Citations from the Lutheran Confessions are taken from The Book of Concord edited by TG Tappert (Philadelphia: Fortress Press, 1959), and, where noted, from Concordia Triglotta. The following abbreviations have been used:

AC -- Augsburg Confession
Ap -- Apology of the Augsburg Confession
Ep -- Epitome of the Formula of Concord
FC -- Formula of Concord
LC -- Large Catechism
SA -- Smalcald Articles
SC -- Small Catechism
SD -- Solid Declaration of the Formula of Concord
Tr -- Treatise on the Power and Primacy of the Pope
Trig -- Concordia Triglotta


The 1981 convention of the Lutheran Church-Missouri Synod adopted a resolution asking "the Commission on Theology and Church Relations, the joint faculties of the seminaries, and the Council of Presidents to make a study of the doctrine of justification within one year, which gives proper expression to all the aspects of what the Scriptures teach on this matter" (1981 Res. 3-12 "To Make a Study on the Doctrine of Justification"). In response to a request from the President of the Synod that the Commission on Theology and Church Relations coordinate the preparation of this study, a set of theses on justification was drafted by the CTCR and shared with the Council of Presidents and the seminary faculties for discussion and review as they carried out their own independent studies of this doctrine. On the basis of the written responses received, the CTCR revised the original draft of the theses and distributed them once again to the Council of Presidents and seminary faculties for final review. The Commission now presents these theses for synod-wide study and discussion.

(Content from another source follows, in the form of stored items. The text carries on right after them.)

(** *** The driver reference *)

(** A write that leaves what lifecycle operations own, and trades the tokens [u] for [c]. *)
Lemma put_counts k u c T b x x' :
  bot_inv k (u ++ T) -> get_bot b k = Some x -> b_part x' = b_part x ->
  count is_held u = 0 -> count is_held c = 0 -> count (is_new b) (u ++ T) = 0 -> count (is_new b) (c ++ T) = 0 ->
  (forall b', b' <> b -> count (is_ref b') c = count (is_ref b') u /\ count (is_gone b') c = count (is_gone b') u /\
     count (is_new b') c = count (is_new b') u) ->
  counts_ok (bo_list k) (c ++ T) b x' -> part_ok k b x' ->
  (forall h, Z.b2z (has_dying h (Some x')) + count (is_owe h) c <= Z.b2z (has_dying h (Some x)) + count (is_owe h) u) ->
  (forall b' d h, BRef b' d (Some h) ∈ c ++ T -> count (is_owe h) (c ++ T) = 0) ->
  (forall v, v ∈ c -> bfact k v) ->
  put_ok k (u ++ T) (c ++ T) b x x'.
Proof.
  intros H E Ep Hu Hc Nu Nc Ho HC HP Hw Hcl Hf. split; try done.
  - intros b' Hb'. rewrite !count_app. destruct (Ho b' Hb') as (-> & -> & ->). done.
  - intros h. rewrite !count_app. specialize (Hw h). cbn [has_handle] in *. rewrite Ep. lia.
  - rewrite !count_app. lia.
  - intros v Hv. apply (bfact_put k v b x x' E).
    + intros p ->. pose proof (new_elem _ _ _ Hv). lia.
    + intros K p -> HK. apply elem_of_app in Hv as [Hv|Hv]; [by pose proof (uncounted _ _ _ Hc Hv)|].
      destruct (bv_facts _ _ H (BLife K) ltac:(set_solver) b p HK) as [_ (y & Ey & Hy)]. by simplify_eq.
    + apply elem_of_app in Hv as [Hv|Hv]; [by apply Hf|]. apply (bv_facts _ _ H). set_solver.
  - rewrite Ep. destruct (bv_settled _ _ H b x E) as [Hs|(K & HK & Hb)]; [by left|right]. exists K.
    apply elem_of_app in HK as [HK|HK]; [by pose proof (uncounted _ _ _ Hu HK)|]. set_solver.
  - intros K b' HK _ HKb. exists K. apply elem_of_app in HK as [HK|HK]; [by pose proof (uncounted _ _ _ Hu HK)|]. set_solver.
Qed.

Lemma step_acquire k T b x d :
  bot_inv k T -> b ∈ bo_list k -> get_bot b k = Some x -> p_driver (b_part x) = Some d ->
  bot_inv (put_bot b (mk_bot (b_part x) (b_refs x + 1) (b_dying x)) k) (BRef b d (p_handle (b_part x)) :: T).
Proof.
  intros H Hl E Ed. destruct (listed _ _ _ H Hl) as (x0 & E0 & Hd & Hn & _). simplify_eq.
  destruct (alive_ok _ _ _ _ H E) as [(C1 & C2 & C3) Hp].
  eapply inv_put_same; [exact H|exact E| |by unfold waits; cbn [b_part]; rewrite Hd].
  apply (put_counts k [] [BRef b d (p_handle (b_part x))] T b x _); try done; cbn [app b_part b_refs b_dying].
  - intros b' Hb'. bcnt. rewrite !count_nil, (proj2 (Nat.eqb_neq b b')) by done. done.
  - unfold counts_ok. bcnt. cbn [b_part b_refs]. rewrite Hd in *. cbn [andb negb Z.b2z] in *. lia.
  - destruct Hp. by split.
  - intros b' d' h. bcnt. intros [[= -> -> Eh]|Hu]%elem_of_cons; [|by rewrite (bv_clear _ _ H _ _ _ Hu)].
    rewrite (owned_clear k T b x h H E); [done|]. left. cbn. by apply bool_decide_eq_true.
  - intros u ->%list_elem_of_singleton. split; [by apply Hp|]. intros h' Eh. by apply (po_handle _ _ _ Hp).
Qed.

(** What the last delivery of a bot takes with it. *)
Definition claimed (x : bot_inst_t) : option (nat * option nat * bool) := if b_refs x =? 1 then b_dying x else None.
Definition owe_tok (b : nat) (o : option (nat * option nat * bool)) : list btok :=
  match o with Some (d, h, _) => [BOwe d b h] | None => [] end.

Lemma owe_counts b o : (forall b', count (is_ref b') (owe_tok b o) = 0 /\ count (is_gone b') (owe_tok b o) = 0 /\
  count (is_new b') (owe_tok b o) = 0) /\ count is_held (owe_tok b o) = 0.
Proof. destruct o as [[[d h] st]|]; [|done]. split; [intros b'|]; cbn; repeat split. Qed.

Lemma owe_count b o h : count (is_owe h) (owe_tok b o) = Z.b2z (has_dying h (Some (mk_bot (mk_part [] 0 None None BOT_CREATED [] susp_none false) 0 o))).
Proof. destruct o as [[[d [h'|]] st]|]; [|done..]. cbn [owe_tok has_dying b_dying]. rewrite count_cons, count_nil. cbn [is_owe]. lia. Qed.

(** Nobody has a reference to a bot that is not on the list yet. *)
Lemma used_not_new k T b x : bot_inv k T -> get_bot b k = Some x -> b_refs x <> 0 -> count (is_new b) T = 0.
Proof.
  intros H E Hr. apply count_none. intros u Hu. destruct u as [| | | |b' p| | |]; try done. cbn [is_new].
  apply Nat.eqb_neq. intros ->. destruct (bv_facts _ _ H _ Hu) as (y & Ey & _ & Hy). simplify_eq.
Qed.

Lemma refs_count k T b x : bot_inv k T -> get_bot b k = Some x -> b_refs x = count (is_ref b) T.
Proof. intros H E. by destruct (alive_ok _ _ _ _ H E) as [(C1 & _) _]. Qed.

Lemma ref_of k b d h T : BRef b d h ∈ T -> bot_inv k T -> forall h', h = Some h' -> handle_of h' k = Some b.
Proof. intros Hu H. by destruct (bv_facts _ _ H _ Hu). Qed.

Lemma step_leave k T b d h x :
  bot_inv k (BRef b d h :: T) -> get_bot b k = Some x ->
  bot_inv (put_bot b (if b_refs x =? 1 then mk_bot (b_part x) (b_refs x) None else x) k)
    (BLeave b :: owe_tok b (claimed x) ++ T).
Proof.
  intros H E. destruct (alive_ok _ _ _ _ H E) as [(C1 & C2 & C3) Hp]. pose proof (count_range (is_ref b) T) as Hr.
  rewrite count_cons in C1. cbn [is_ref] in C1. rewrite Nat.eqb_refl in C1. cbn [Z.b2z] in C1.
  assert (Hn : count (is_new b) (BRef b d h :: T) = 0) by (eapply used_not_new; [exact H|exact E|lia]).
  destruct (owe_counts b (claimed x)) as [Ho Hol].
  set (x' := if _ =? 1 then _ else _). assert (Ex : b_part x' = b_part x /\ b_refs x' = b_refs x) by (subst x'; by case_match).
  destruct Ex as [Ex Er].
  eapply inv_put_same; [exact H|exact E| |by unfold waits; rewrite Ex, Er].
  assert (Hk : count (is_new b) (BLeave b :: owe_tok b (claimed x) ++ T) = 0).
  { bcnt. rewrite count_app. destruct (Ho b) as (_ & _ & ->). lia. }
  apply (put_counts k [BRef b d h] (BLeave b :: owe_tok b (claimed x)) T b x x' H E Ex); cbn [app]; try done.
  - intros b' Hb'. bcnt. rewrite !count_nil. destruct (Ho b') as (-> & -> & ->).
    rewrite (proj2 (Nat.eqb_neq b b')) by done. done.
  - unfold counts_ok. rewrite Ex, Er. bcnt. rewrite !count_app. destruct (Ho b) as (-> & -> & ->). lia.
  - subst x'. case_match; [|done]. destruct Hp. by split.
  - intros h'. bcnt. rewrite count_nil, owe_count. subst x'. unfold claimed. case_match; cbn; lia.
  - intros b' d' h'. bcnt. rewrite count_app, owe_count.
    intros [?|[Hu|Hu]%elem_of_app]%elem_of_cons; [done|by destruct (claimed x) as [[[? ?] ?]|]; [apply list_elem_of_singleton in Hu|apply elem_of_nil in Hu]|].
    pose proof (bv_clear _ _ H b' d' h' ltac:(by right)) as H0. rewrite count_cons in H0. cbn [is_owe Z.b2z] in H0. rewrite Z.add_0_l in *. rewrite H0.
    destruct (has_dying _ _) eqn:Hdy; [|done]. exfalso. unfold claimed in Hdy. destruct (Z.eqb_spec (b_refs x) 1) as [E1|]; [|done].
    cbn [has_dying b_dying] in Hdy. destruct (b_dying x) as [[[d2 [h2|]] st]|] eqn:Edy; try done. apply Nat.eqb_eq in Hdy. subst h2.
    pose proof (proj2 (po_dying _ _ _ Hp _ _ _ Edy) h' eq_refl) as G.
    pose proof (ref_of k b' d' (Some h') (BRef b d h :: T) ltac:(by right) H h' eq_refl) as G'. rewrite G in G'. injection G' as <-.
    pose proof (counted (is_ref b) _ _ Hu (Nat.eqb_refl b)). lia.
  - intros v [->|Hv]%elem_of_cons; [done|]. unfold claimed in Hv. case_match; [|by apply elem_of_nil in Hv].
    destruct (b_dying x) as [[[d2 h2] st]|] eqn:Edy; [|by apply elem_of_nil in Hv]. apply list_elem_of_singleton in Hv as ->.
    by apply (po_dying _ _ _ Hp _ _ _ Edy).
Qed.

Definition last_tok (b : nat) (x : bot_inst_t) : list btok :=
  if (b_refs x - 1 =? 0) && p_doomed (b_part x) then [BLast b] else [].
(** *** Actions on bots *)

Lemma bp_bots {A} (f : answer -> bots -> outcome (bots * A)) (Q : A -> list stok -> list btok -> Prop) L B :
  (forall a k T, binv k (B ++ T) ->
     match f a k with
     | Ok (k', r) => exists L' B', Q r L' B' /\ binv k' (B' ++ T) /\
         forall w R, world_inv w ((L ++ bot_own k) ++ R) -> world_inv w ((L' ++ bot_own k') ++ R)
     | Blocked => True
     | Fault => False
     end) -> BP (act (on_bots f)) Q L B.
Proof.
  intros H. apply wp_act. intros a w R [Hw Hb]. rewrite bts_app, bts_toks in Hb. specialize (H a (bw_bots w) _ Hb).
  unfold on_bots. destruct (f a (bw_bots w)) as [[k' r]| |]; [|done..].
  destruct H as (L' & B' & HQ & Hb' & Hl). exists (toks L' B'). split; [by exists L', B'|]. split; cbn [bw_low bw_bots].
  - rewrite lows_app, lows_toks in *. eapply world_inv_perm; [|apply (Hl _ (lows R)); eapply world_inv_perm; [|exact Hw]]; solve_Permutation.
  - by rewrite bts_app, bts_toks.
Qed.

(** References go from hand to hand. *)
Lemma trade L L' k k' : L ++ bot_own k ≡ₚ L' ++ bot_own k' ->
  forall w R, world_inv w ((L ++ bot_own k) ++ R) -> world_inv w ((L' ++ bot_own k') ++ R).
Proof. intros Hp w R. apply world_inv_perm. by rewrite Hp. Qed.

(** An action that leaves the bots' memory, or the references in it, alone. *)
Lemma bp_look {A} (f : bots -> A) (Q : A -> list stok -> list btok -> Prop) L B :
  (forall k T, binv k (B ++ T) -> Q (f k) L B) -> BP (act (on_bots (fun _ k => Ok (k, f k)))) Q L B.
Proof.
  intros H. apply bp_bots. intros a k T Hk. exists L, B. split_and!; [by eapply H|done|done].
Qed.

Lemma bot_put_own k b x x' : get_bot b k = Some x ->
  part_tok (b_part x') ++ bot_own k ≡ₚ part_tok (b_part x) ++ bot_own (put_bot b x' k).
Proof.
  intros E. apply get_bot_in in E. unfold bot_own, put_bot. cbn [bo_insts bo_life set_bots].
  change (free_tok (set_bots _ k)) with (free_tok k).
  rewrite <- (take_drop_middle _ _ _ E) at 1. rewrite insert_take_drop by (by eapply lookup_lt_Some).
  rewrite !flat_map_app. cbn [flat_map own_bot]. solve_Permutation.
Qed.

Lemma bot_put_same k b x x' : get_bot b k = Some x -> insts_of (b_part x') = insts_of (b_part x) ->
  bot_own k ≡ₚ bot_own (put_bot b x' k).
Proof.
  intros E Hi. pose proof (bot_put_own k b x x' E) as H. unfold part_tok in H. rewrite Hi in H. by apply Permutation_app_inv_l in H.
Qed.

(** *** The layers below *)

Lemma layered w t R : inv2 w (map inl t ++ R) ->
  exists F, world_inv (bw_low w) (t ++ F) /\ forall x t', world_inv x (t' ++ F) -> inv2 (mk_bw x (bw_bots w)) (map inl t' ++ R).
Proof.
  intros [H1 H2]. rewrite lows_app, lows_inl, <- app_assoc in H1. rewrite bts_app, bts_inl in H2.
  exists (lows R ++ bot_own (bw_bots w)). split; [exact H1|]. intros x t' Hx. split; cbn [bw_low bw_bots].
  - by rewrite lows_app, lows_inl, <- app_assoc.
  - by rewrite bts_app, bts_inl.
Qed.

Lemma bp_low {R} (p : prog (world irc_mem) answer R) Q L B :
  WP p Q L -> BP (low p) (fun r L' B' => Q r L' /\ B' = B) L B.
Proof.
  intros H. unfold BP, low, toks. pose proof (wp_lift _ _ _ _ _ layered p Q L H) as Hp.
  eapply wp_mono; [|eapply wp_frame; exact Hp]. intros r u (t' & -> & L' & -> & HQ). by exists L', B.
Qed.

Lemma bp_low_keeps {R} (p : prog (world irc_mem) answer R) L B : keeps L p -> BP (low p) (same L B) L B.
Proof. intros H. eapply bp_mono; [|by apply bp_low]. by intros r L' B' [-> ->]. Qed.

(** *** bot_life_mutex *)

(** A thread that has bot_life_mutex, the notes [l], and knows the bots [K]. *)
Definition held (l : list (nat * nat * bool)) : list stok := [TUser (u_life l)].

Definition HP {R} (p : P R) (Q : R -> list (nat * nat * bool) -> gmap nat bot_part -> Prop) l K Br : Prop :=
  BP p (fun r L' B' => exists l' K', L' = held l' /\ B' = BLife K' :: Br /\ Q r l' K') (held l) (BLife K :: Br).

Lemma hp_ret {R} (r : R) (Q : R -> _ -> _ -> Prop) l K Br : Q r l K -> HP (Ret r) Q l K Br.
Proof. intros H. apply bp_ret. by exists l, K. Qed.

Lemma hp_mono {R} (p : P R) (Q Q' : R -> _ -> _ -> Prop) l K Br :
  (forall r l' K', Q r l' K' -> Q' r l' K') -> HP p Q l K Br -> HP p Q' l K Br.
Proof. intros HQ. apply bp_mono. intros r L' B' (l' & K' & -> & -> & H). exists l', K'. auto. Qed.

Lemma hp_seq {R R'} (p : P R) (f : R -> P R') (Q : R' -> _ -> _ -> Prop) Q' l K Br :
  HP p Q' l K Br -> (forall r l' K', Q' r l' K' -> HP (f r) Q l' K' Br) -> HP (p ≫= f) Q l K Br.
Proof. intros H1 H2. eapply bp_seq; [exact H1|]. intros r L' B' (l' & K' & -> & -> & H). by apply H2. Qed.

(** A step that only says something. *)
Definition told {R} (S : R -> Prop) (l : list (nat * nat * bool)) (K : gmap nat bot_part) : R -> _ -> _ -> Prop :=
  fun r l' K' => S r /\ l' = l /\ K' = K.

Lemma hp_told {R R'} (p : P R) (f : R -> P R') (Q : R' -> _ -> _ -> Prop) S l K Br :
  HP p (told S l K) l K Br -> (forall r, S r -> HP (f r) Q l K Br) -> HP (p ≫= f) Q l K Br.
Proof. intros H1 H2. eapply hp_seq; [exact H1|]. intros r l' K' (HS & -> & ->). by apply H2. Qed.

(** It may have more in its hands. *)
Lemma hp_frame {R} (p : P R) (Q : R -> _ -> _ -> Prop) l K Br L : HP p Q l K Br ->
  BP p (fun r L' B' => exists l' K', L' = L ++ held l' /\ B' = BLife K' :: Br /\ Q r l' K') (L ++ held l) (BLife K :: Br).
Proof.
  intros H. eapply (wp_perm inv2 inv2_perm).
  3: { eapply wp_mono; [|apply wp_frame; exact H]. intros r u (t & -> & L' & B' & Ht & l' & K' & -> & -> & HQ).
       exists (L ++ held l'), (BLife K' :: Br). split; [|by exists l', K'].
       rewrite Ht. instantiate (1 := map inl L). unfold toks. rewrite map_app. solve_Permutation. }
  - intros r u u' Hu (L1 & B1 & Hp & HQ). exists L1, B1. by rewrite <- Hu.
  - unfold toks. rewrite map_app. solve_Permutation.
Qed.

(** What the environment says. *)
Lemma bp_answer {A} (f : answer -> A) L B : BP (act (fun a w => Ok (w, f a))) (same L B) L B.
Proof. apply wp_act. intros a w R H. exists (toks L B). split; [by exists L, B|done]. Qed.

Lemma hp_answer {A} (f : answer -> A) l K Br : HP (act (fun a w => Ok (w, f a))) (told (fun _ => True) l K) l K Br.
Proof. eapply bp_mono; [|apply bp_answer]. intros r L' B' [-> ->]. by exists l, K. Qed.

Lemma hp_low {R} (p : prog (world irc_mem) answer R) l K Br :
  keeps (held l) p -> HP (low p) (told (fun _ => True) l K) l K Br.
Proof. intros H. eapply bp_mono; [|by apply bp_low]. intros r L' B' [-> ->]. by exists l, K. Qed.

(** *** A bot that is known *)

Lemma put_back k b x : get_bot b k = Some x -> put_bot b x k = k.
Proof. intros E%get_bot_in. unfold put_bot. rewrite list_insert_id by done. by destruct k. Qed.

Lemma mk_bot_eta x : mk_bot (b_part x) (b_refs x) (b_dying x) = x.
Proof. by destruct x. Qed.

Lemma hp_rdb {A} b (f : bot_part -> A) p l K Br : K !! b = Some p -> HP (rdb b f) (told (fun r => r = f p) l K) l K Br.
Proof.
  intros Hb. apply bp_bots. intros _ k T Hk. cbn [app] in Hk.
  destruct (known _ _ _ _ _ _ Hk Hb) as (_ & x & E & Ep & _). rewrite E. cbn [fst snd]. rewrite (put_back _ _ _ E).
  exists (held l), (BLife K :: Br). split_and!; [exists l, K; by subst p|done|done].
Qed.

(** The writes of a lifecycle operation, and the references they move between a bot's
    bindings and its hands. *)
Lemma bp_wrb b f p L L' K Br :
  K !! b = Some p -> same_driver p (f p) -> part_tok (f p) ++ L' ≡ₚ part_tok p ++ L ->
  BP (wrb b f) (fun _ L1 B1 => L1 = L' /\ B1 = BLife (<[b := f p]> K) :: Br) L (BLife K :: Br).
Proof.
  intros Hb Hs Hp. apply bp_bots. intros _ k T Hk. cbn [app] in Hk.
  destruct (known _ _ _ _ _ _ Hk Hb) as (_ & x & E & Ep & _). rewrite E. subst p. cbn [fst snd].
  exists L', (BLife (<[b := f (b_part x)]> K) :: Br). split_and!; [done..|by apply (step_write _ k K (Br ++ T) b (b_part x) x (f (b_part x)))|].
  apply trade. pose proof (bot_put_own k b x (mk_bot (f (b_part x)) (b_refs x) (b_dying x)) E) as Ho. cbn [b_part] in Ho.
  apply (Permutation_app_inv_l (part_tok (f (b_part x)))). transitivity (part_tok (b_part x) ++ L ++ bot_own (put_bot b (mk_bot (f (b_part x)) (b_refs x) (b_dying x)) k)).
  - rewrite (Permutation_app_comm L (bot_own k)), app_assoc, Ho. solve_Permutation.
  - rewrite !app_assoc, Hp. done.
Qed.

In keeping with the Synod's recognition that "the need has been expressed to study anew what the Scriptures and the Lutheran Confessions teach on this doctrine, "these theses have been formulated for the purpose of presenting the Biblical doctrine of justification by grace through faith for Christ's sake in as comprehensive a manner as is possible in a format of this kind. In order to elucidate certain key aspects of the doctrine of justification as precisely as possible, the document presents a number of antitheses which point out and reject past and present errors which obscure and even vitiate this central doctrine.

The theses are here presented in accordance with the sequence followed in the articles of the Augsburg Confession. The article of justification is therefore presented in the context of its basis in the work of Christ, the means of grace through which the sinner is brought to faith and to possession of the benefits of Christ, and the renewal or Christian life of the sinner which results from his justification through faith in Christ. The theses are not intended to go beyond the pattern of thought and terminology of Scripture, the Lutheran Confessions, and the presentation of our respected Lutheran theologians of the past.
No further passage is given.